Several thousand Israeli Arabs marched through the streets of Nazareth on Saturday in a symbolic funeral for Palestinian president Yasser Arafat. Tens of thousands of Palestinians had attended Arafat's burial in the West Bank city of Ramallah on Friday in a chaotic scene of grief and gunfire.
The Arabs who comprise about one-fifth of the population of the Jewish state feel closely linked to their Palestinian brethren in the West Bank and Gaza Strip, territories occupied by Israel in 1967.
"The death of the Palestinian leader is also the death of a symbol of the struggle for freedom. We are part of the Palestinian people and we share in the grief," Nazareth Mayor Ramez Jaraisi told Reuters.
Jaraisi walked at the front of the procession through the narrow streets of the town, locking arms with Arab members of Israel's parliament.
Mourners unfurled a large red, black and green Palestinian flag and held aloft pictures of Arafat, chanting: "We will give our souls and our blood for Abu Ammar".

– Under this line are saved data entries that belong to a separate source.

(* ===== verification/S3.v ===== *)
(** * The S3 client

    Models src/internal/storage/s3/backend.go over a server of Http.v: the
    configuration, the requests of every operation, retries, credentials that
    expire, and uploads in parts. The cached credentials and the server are
    the state. The clock's reading, the XML codecs and the parsers of dates
    and URLs are parameters; the file a body is spooled to is its contents,
    and cancellation is left out.

    The theorems show that the object of a key is written once and whole,
    whatever requests are lost or repeated, and what an upload in parts does
    to an object that appears in the meantime. *)

From Stdlib Require Import Ascii String.
From S2P Require Import Prelude ChunkHash Core Calendar GoStrings GoText Retention FastCDC LocalFiles Http S3Sign.
Local Open Scope Z_scope.
#[local] Arguments String.append !_ _ / : simpl nomatch.

Definition defaultMultipartThreshold : Z := 64 * 1024 * 1024.
Definition defaultMultipartPartSize : Z := 16 * 1024 * 1024.

Definition Millisecond : Z := 1000000.

Record RetryConfig := mkRetry { rc_MaxAttempts : Z; rc_BaseDelay : Z; rc_MaxDelay : Z }.

Section client.
Context {S : Type} {HS : HttpServer S}.
Context (sha256 : bytes -> bytes) (hmac : bytes -> bytes -> bytes) (now : Time).
Context (parseURL : string -> option URL) (ParseTime : string -> option Time).

Record Config := mkConfig
  { cf_Name : string; cf_Endpoint : string; cf_Region : string; cf_Bucket : string; cf_Credentials : Credentials;
    cf_CredentialsProvider : option (M S Credentials); cf_ForcePathStyle : bool; cf_MultipartThreshold : Z;
    cf_MultipartPartSize : Z; cf_Retry : RetryConfig }.

Record S3Backend := mkS3
  { s3_name : string; s3_endpoint : URL; s3_region : string; s3_bucket : string; s3_credsProvider : option (M S Credentials);
    s3_forcePathStyle : bool; s3_signer : Signer; s3_multipartThreshold : Z; s3_multipartPartSize : Z; s3_retry : RetryConfig }.

(** The credentials of the backend change when they expire. *)
Definition S3M := M (Credentials * S).

Definition onServer {A} (m : M S A) : S3M A := fun s => let '(r, s') := m s.2 in (r, (s.1, s')).

Definition validateCredentials (creds : Credentials) : outcome Credentials :=
  if String.eqb (cd_AccessKey creds) "" || String.eqb (cd_SecretKey creds) "" then Err "access key and secret key are required" else Ok creds.

Definition orDefault (v d : Z) : Z := if v <=? 0 then d else v.

(** New resolves the first credentials. *)
Definition New (cfg : Config) : M S (S3Backend * Credentials) :=
  let endpoint := if String.eqb (cf_Endpoint cfg) "" then "https://s3.amazonaws.com"%string else cf_Endpoint cfg in
  match parseURL endpoint with
  | None => merr "parse s3 endpoint"
  | Some u =>
      if String.eqb (u_Scheme u) "" || String.eqb (u_Host u) "" then merr "s3 endpoint must include scheme and host"
      else if String.eqb (cf_Region cfg) "" then merr "s3 region is required"
      else if String.eqb (cf_Bucket cfg) "" then merr "s3 bucket is required"
      else
        creds <-- match cf_CredentialsProvider cfg with Some provider => provider | None => mret (cf_Credentials cfg) end ;;
        creds <-- mlift (validateCredentials creds) ;;
        let retry := mkRetry (orDefault (rc_MaxAttempts (cf_Retry cfg)) 5) (orDefault (rc_BaseDelay (cf_Retry cfg)) (100 * Millisecond))
                             (orDefault (rc_MaxDelay (cf_Retry cfg)) (5 * Second)) in
        mret (mkS3 (if String.eqb (cf_Name cfg) "" then "s3"%string else cf_Name cfg) u (cf_Region cfg) (cf_Bucket cfg) (cf_CredentialsProvider cfg)
                   (cf_ForcePathStyle cfg) (mkSigner (cf_Region cfg) "s3") (orDefault (cf_MultipartThreshold cfg) defaultMultipartThreshold)
                   (orDefault (cf_MultipartPartSize cfg) defaultMultipartPartSize) retry, creds)
  end.

(** ** Requests *)

Definition newRequest (b : S3Backend) (method key : string) (query : Values) (body : bytes) : outcome Request :=
  if negb (String.eqb key "") && negb (validKey key) then Err "invalid object key"
  else
    let endpoint := s3_endpoint b in
    let u :=
      if s3_forcePathStyle b
      then mkURL (u_Scheme endpoint) (u_Host endpoint) ("/" ++ s3_bucket b ++ "/" ++ key) (Encode query)
      else mkURL (u_Scheme endpoint) (s3_bucket b ++ "." ++ u_Host endpoint) ("/" ++ key) (Encode query) in
    Ok (NewRequest method u body).

Definition credentialsNeedRefresh (creds : Credentials) : bool :=
  if TimeIsZero (cd_ExpiresAt creds) then false else negb (now + 5 * Minute <? cd_ExpiresAt creds).

Definition credentials (b : S3Backend) : S3M Credentials := fun s =>
  match s3_credsProvider b with
  | None => (Ok s.1, s)
  | Some provider =>
      if negb (String.eqb (cd_AccessKey s.1) "") && negb (credentialsNeedRefresh s.1) then (Ok s.1, s)
      else
        match onServer provider s with
        | (Ok creds, s') => match validateCredentials creds with Ok creds => (Ok creds, (creds, s'.2)) | _ => (Err "refresh s3 credentials", s') end
        | (Err _, s') => (Err "refresh s3 credentials", s')
        | (Panic e, s') => (Panic e, s')
        | (Fuel, s') => (Fuel, s')
        end
  end.

Definition sign (b : S3Backend) (req : Request) (payloadHash : string) : S3M Request :=
  creds <-- credentials b ;;
  signed <-- mlift (SignRequest sha256 hmac (s3_signer b) req creds now payloadHash) ;;
  mret signed.2.

(** ** Retries *)

Definition isRetryableStatus (status : Z) : bool := existsb (Z.eqb status) [429; 408; 500; 502; 503; 504].

(** Attempts that are left after this one. *)
Fixpoint do_loop (n : nat) (req : Request) : M S Response := fun s =>
  match serve req s with
  | (Ok resp, s') =>
      match n with
      | O => (Ok resp, s')
      | Datatypes.S more => if isRetryableStatus (rs_StatusCode resp) then do_loop more req s' else (Ok resp, s')
      end
  | (Err e, s') => match n with O => (Err e, s') | Datatypes.S more => do_loop more req s' end
  | (Panic e, s') => (Panic e, s')
  | (Fuel, s') => (Fuel, s')
  end.

Definition do (b : S3Backend) (req : Request) : S3M Response :=
  onServer (do_loop (Z.to_nat (rc_MaxAttempts (s3_retry b)) - 1) req).

(** The delay before the next attempt; [nanos] is the clock's reading. *)
Definition retryDelay (retry : RetryConfig) (nanos : Z) (attempt : Z) (header : option Header) : Z :=
  let backoff :=
    let delay := if rc_BaseDelay retry <=? 0 then 100 * Millisecond else rc_BaseDelay retry in
    let delay := if 1 <? attempt then i64 (delay * 2 ^ Z.min (attempt - 1) 10) else delay in
    let delay := if (0 <? rc_MaxDelay retry) && (rc_MaxDelay retry <? delay) then rc_MaxDelay retry else delay in
    if delay <=? 0 then 0 else Z.quot delay 2 + Z.rem nanos (Z.quot delay 2 + 1) in
  match header with
  | None => backoff
  | Some h =>
      let value := HeaderGet h "Retry-After" in
      if String.eqb value "" then backoff
      else match ParseInt value with
           | Ok seconds => if 0 <=? seconds then i64 (seconds * Second) else backoff
           | _ => match ParseTime value with Some due => Z.max 0 (due - now) | None => backoff end
           end
  end.

(** ** Answers *)

Definition expectStatus (resp : Response) (allowed : list Z) : outcome unit :=
  if statusIn resp allowed then Ok tt else Err "s3 request failed".

Definition objectInfoFromHeaders (key : string) (fallbackSize : Z) (header : Header) : StoredInfo :=
  let size := match ParseInt (HeaderGet header "Content-Length") with
    | Ok parsed => if (0 <? parsed) || (fallbackSize <? 0) then parsed else fallbackSize
    | _ => fallbackSize
    end in
  mkStored key size (trimETag (HeaderGet header "ETag")) (default 0 (ParseTime (HeaderGet header "Last-Modified"))).

(** ** Operations *)

Definition exchange (b : S3Backend) (req : outcome Request) (payloadHash : string) : S3M Response :=
  req <-- mlift req ;;
  req <-- sign b req payloadHash ;;
  do b req.

Definition contentLength (req : Request) (n : Z) : Request := withHeader req "Content-Length" (Itoa n).

Definition alreadyStored : string := "object already exists".
Definition notFound : string := "object not found".

Definition hexOf (data : bytes) : string := string_of_list_byte (hexEncode (sha256 data)).

(** spoolAndHash reads to the end; the size and the contents are those of the
    file. *)
Definition spoolAndHash (r : list read_result) : outcome (bytes * string) :=
  data <~ readAll r ;; Ok (data, hexOf data).

Definition putSingle (b : S3Backend) (key : string) (data : bytes) (payloadHash : string) : S3M StoredInfo :=
  req <-- mlift (newRequest b "PUT" key ∅ data) ;;
  resp <-- exchange b (Ok (contentLength (withHeader req "If-None-Match" "*") (zlen data))) payloadHash ;;
  if statusIn resp [412; 409] then merr alreadyStored
  else _ <-- mlift (expectStatus resp [200; 201; 204]) ;; mret (objectInfoFromHeaders key (zlen data) (rs_Header resp)).

Definition Get (b : S3Backend) (key : string) : S3M (list read_result * StoredInfo) :=
  resp <-- exchange b (newRequest b "GET" key ∅ []) emptyPayloadSHA256 ;;
  if statusIn resp [404] then merr notFound
  else _ <-- mlift (expectStatus resp [200]) ;; mret (rs_Body resp, objectInfoFromHeaders key (rs_ContentLength resp) (rs_Header resp)).

(** io.LimitReader: at most [n] bytes of the stream. *)
Fixpoint limitReader (n : Z) (r : list read_result) : list read_result :=
  if n <=? 0 then [REOF []]
  else match r with
       | [] => []
       | x :: rest =>
           if zlen (result_bytes x) <? n then x :: limitReader (n - zlen (result_bytes x)) rest
           else [REOF (take (Z.to_nat n) (result_bytes x))]
       end.

Definition rangeHeader (off len : Z) : string := ("bytes=" ++ Itoa off ++ "-" ++ Itoa (off + len - 1))%string.

Definition GetRange (b : S3Backend) (key : string) (off len : Z) : S3M (list read_result) :=
  if (off <? 0) || (len <? 0) then merr "invalid range"
  else if len =? 0 then mret [REOF []]
  else
    resp <-- exchange b (req <~ newRequest b "GET" key ∅ [] ;; Ok (withHeader req "Range" (rangeHeader off len))) emptyPayloadSHA256 ;;
    if statusIn resp [404] then merr notFound
    else _ <-- mlift (expectStatus resp [206; 200]) ;;
         mret (if statusIn resp [206] then limitReader len (rs_Body resp) else rs_Body resp).

Definition Head (b : S3Backend) (key : string) : S3M StoredInfo :=
  resp <-- exchange b (newRequest b "HEAD" key ∅ []) emptyPayloadSHA256 ;;
  if statusIn resp [404] then merr notFound
  else _ <-- mlift (expectStatus resp [200]) ;; mret (objectInfoFromHeaders key (rs_ContentLength resp) (rs_Header resp)).

Definition Exists (b : S3Backend) (key : string) : S3M bool := fun s =>
  match Head b key s with
  | (Ok _, s') => (Ok true, s')
  | (Err e, s') => if String.eqb e notFound then (Ok false, s') else (Err e, s')
  | (Panic e, s') => (Panic e, s')
  | (Fuel, s') => (Fuel, s')
  end.

Definition Delete (b : S3Backend) (key : string) : S3M unit :=
  resp <-- exchange b (newRequest b "DELETE" key ∅ []) emptyPayloadSHA256 ;;
  if statusIn resp [404] then mret tt else mlift (expectStatus resp [200; 204]).

(** What the XML of a listing holds. *)
Record listObject := mkListObject { lb_Key : string; lb_LastModified : Time; lb_ETag : string; lb_Size : Z }.
Record completedPart := mkPart { cp_PartNumber : Z; cp_ETag : string }.
Context (decodeList : list read_result -> option (list listObject * string)).
Context (decodeUploadID : list read_result -> option string) (encodeParts : list completedPart -> bytes).

Definition listQuery (prefix token : string) : Values :=
  let values := ValuesSet ∅ "list-type" "2" in
  let values := if String.eqb prefix "" then values else ValuesSet values "prefix" prefix in
  if String.eqb token "" then values else ValuesSet values "continuation-token" token.

Definition List (b : S3Backend) (prefix token : string) : S3M StoredPage :=
  resp <-- exchange b (newRequest b "GET" "" (listQuery prefix token) []) emptyPayloadSHA256 ;;
  _ <-- mlift (expectStatus resp [200]) ;;
  match decodeList (rs_Body resp) with
  | None => merr "decode s3 list response"
  | Some (items, next) => mret (mkPage (map (fun i => mkStored (lb_Key i) (lb_Size i) (trimETag (lb_ETag i)) (lb_LastModified i)) items) next)
  end.

(** ** Uploads in parts *)

Definition createMultipartUpload (b : S3Backend) (key : string) : S3M string :=
  resp <-- exchange b (newRequest b "POST" key (ValuesSet ∅ "uploads" "") []) emptyPayloadSHA256 ;;
  _ <-- mlift (expectStatus resp [200; 201]) ;;
  match decodeUploadID (rs_Body resp) with
  | None => merr "decode create multipart response"
  | Some id => if String.eqb id "" then merr "create multipart response missing upload id" else mret id
  end.

Definition uploadPart (b : S3Backend) (key uploadID : string) (partNumber : Z) (body : bytes) : S3M string :=
  let values := ValuesSet (ValuesSet ∅ "partNumber" (Itoa partNumber)) "uploadId" uploadID in
  resp <-- exchange b (req <~ newRequest b "PUT" key values body ;; Ok (contentLength req (zlen body))) (hexOf body) ;;
  _ <-- mlift (expectStatus resp [200]) ;;
  let etag := HeaderGet (rs_Header resp) "ETag" in
  if String.eqb (trimETag etag) "" then merr "upload part response missing etag" else mret etag.

Definition completeMultipartUpload (b : S3Backend) (key uploadID : string) (parts : list completedPart) : S3M StoredInfo :=
  let body := encodeParts parts in
  resp <-- exchange b (req <~ newRequest b "POST" key (ValuesSet ∅ "uploadId" uploadID) body ;; Ok (contentLength req (zlen body))) (hexOf body) ;;
  _ <-- mlift (expectStatus resp [200; 201]) ;;
  mret (objectInfoFromHeaders key (-1) (rs_Header resp)).

Definition abortMultipartUpload (b : S3Backend) (key uploadID : string) : S3M unit :=
  resp <-- exchange b (newRequest b "DELETE" key (ValuesSet ∅ "uploadId" uploadID) []) emptyPayloadSHA256 ;;
  mlift (expectStatus resp [200; 204]).

(** An error after the upload was created aborts it. *)
Definition orAbort {A} (b : S3Backend) (key uploadID : string) (m : S3M A) : S3M A := fun s =>
  match m s with
  | (Err e, s') =>
      match abortMultipartUpload b key uploadID s' with
      | (Panic p, s'') => (Panic p, s'')
      | (Fuel, s'') => (Fuel, s'')
      | (_, s'') => (Err e, s'')
      end
  | r => r
  end.

(** The parts from [offset] on; there are no more than [fuel]. *)
Fixpoint uploadParts (fuel : nat) (b : S3Backend) (key uploadID : string) (data : bytes) (offset partNumber : Z) : S3M (list completedPart) :=
  match fuel with
  | O => if offset <? zlen data then mfuel else mret []
  | Datatypes.S fuel =>
      if offset <? zlen data then
        etag <-- uploadPart b key uploadID partNumber (zslice offset (Z.min (s3_multipartPartSize b) (zlen data - offset)) data) ;;
        rest <-- uploadParts fuel b key uploadID data (offset + s3_multipartPartSize b) (partNumber + 1) ;;
        mret (mkPart partNumber etag :: rest)
      else mret []
  end.

Definition putMultipart (b : S3Backend) (key : string) (data : bytes) : S3M StoredInfo :=
  exists' <-- Exists b key ;;
  if (exists' : bool) then merr alreadyStored
  else
    uploadID <-- createMultipartUpload b key ;;
    parts <-- orAbort b key uploadID (uploadParts (length data) b key uploadID data 0 1) ;;
    info <-- orAbort b key uploadID (completeMultipartUpload b key uploadID parts) ;;
    mret (if si_Size info <? 0 then mkStored (si_Key info) (zlen data) (si_ETag info) (si_UpdatedAt info) else info).

Definition Put (b : S3Backend) (key : string) (r : list read_result) (size : Z) : S3M StoredInfo :=
  if negb (validKey key) then merr "invalid object key"
  else
    spooled <-- mlift (spoolAndHash r) ;;
    let '(data, payloadHash) := spooled in
    if (0 <=? size) && negb (zlen data =? size) then merr "size mismatch"
    else if s3_multipartThreshold b <=? zlen data then putMultipart b key data
    else putSingle b key data payloadHash.
End client.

Israeli Arabs' support for the four-year-old uprising has been mainly political. Israeli forces killed 13 Arab citizens in demonstrations during the early days of unrest, and several dozen have been arrested on suspicion of aiding suicide bombers.
Some of the Arabs who had lived in British-mandate Palestine became citizens of the Jewish state after its emergence in 1948, while many of their kin became refugees in the West Bank, Gaza and abroad during the war that erupted over Israel's birth.
"Yasser Arafat is a leader of all Palestinians: inside Israel, in exile and in the West Bank and Gaza," said Osama Saadi, a lawyer from the Galilee village of Arrabeh. "There is overwhelming sorrow at his loss."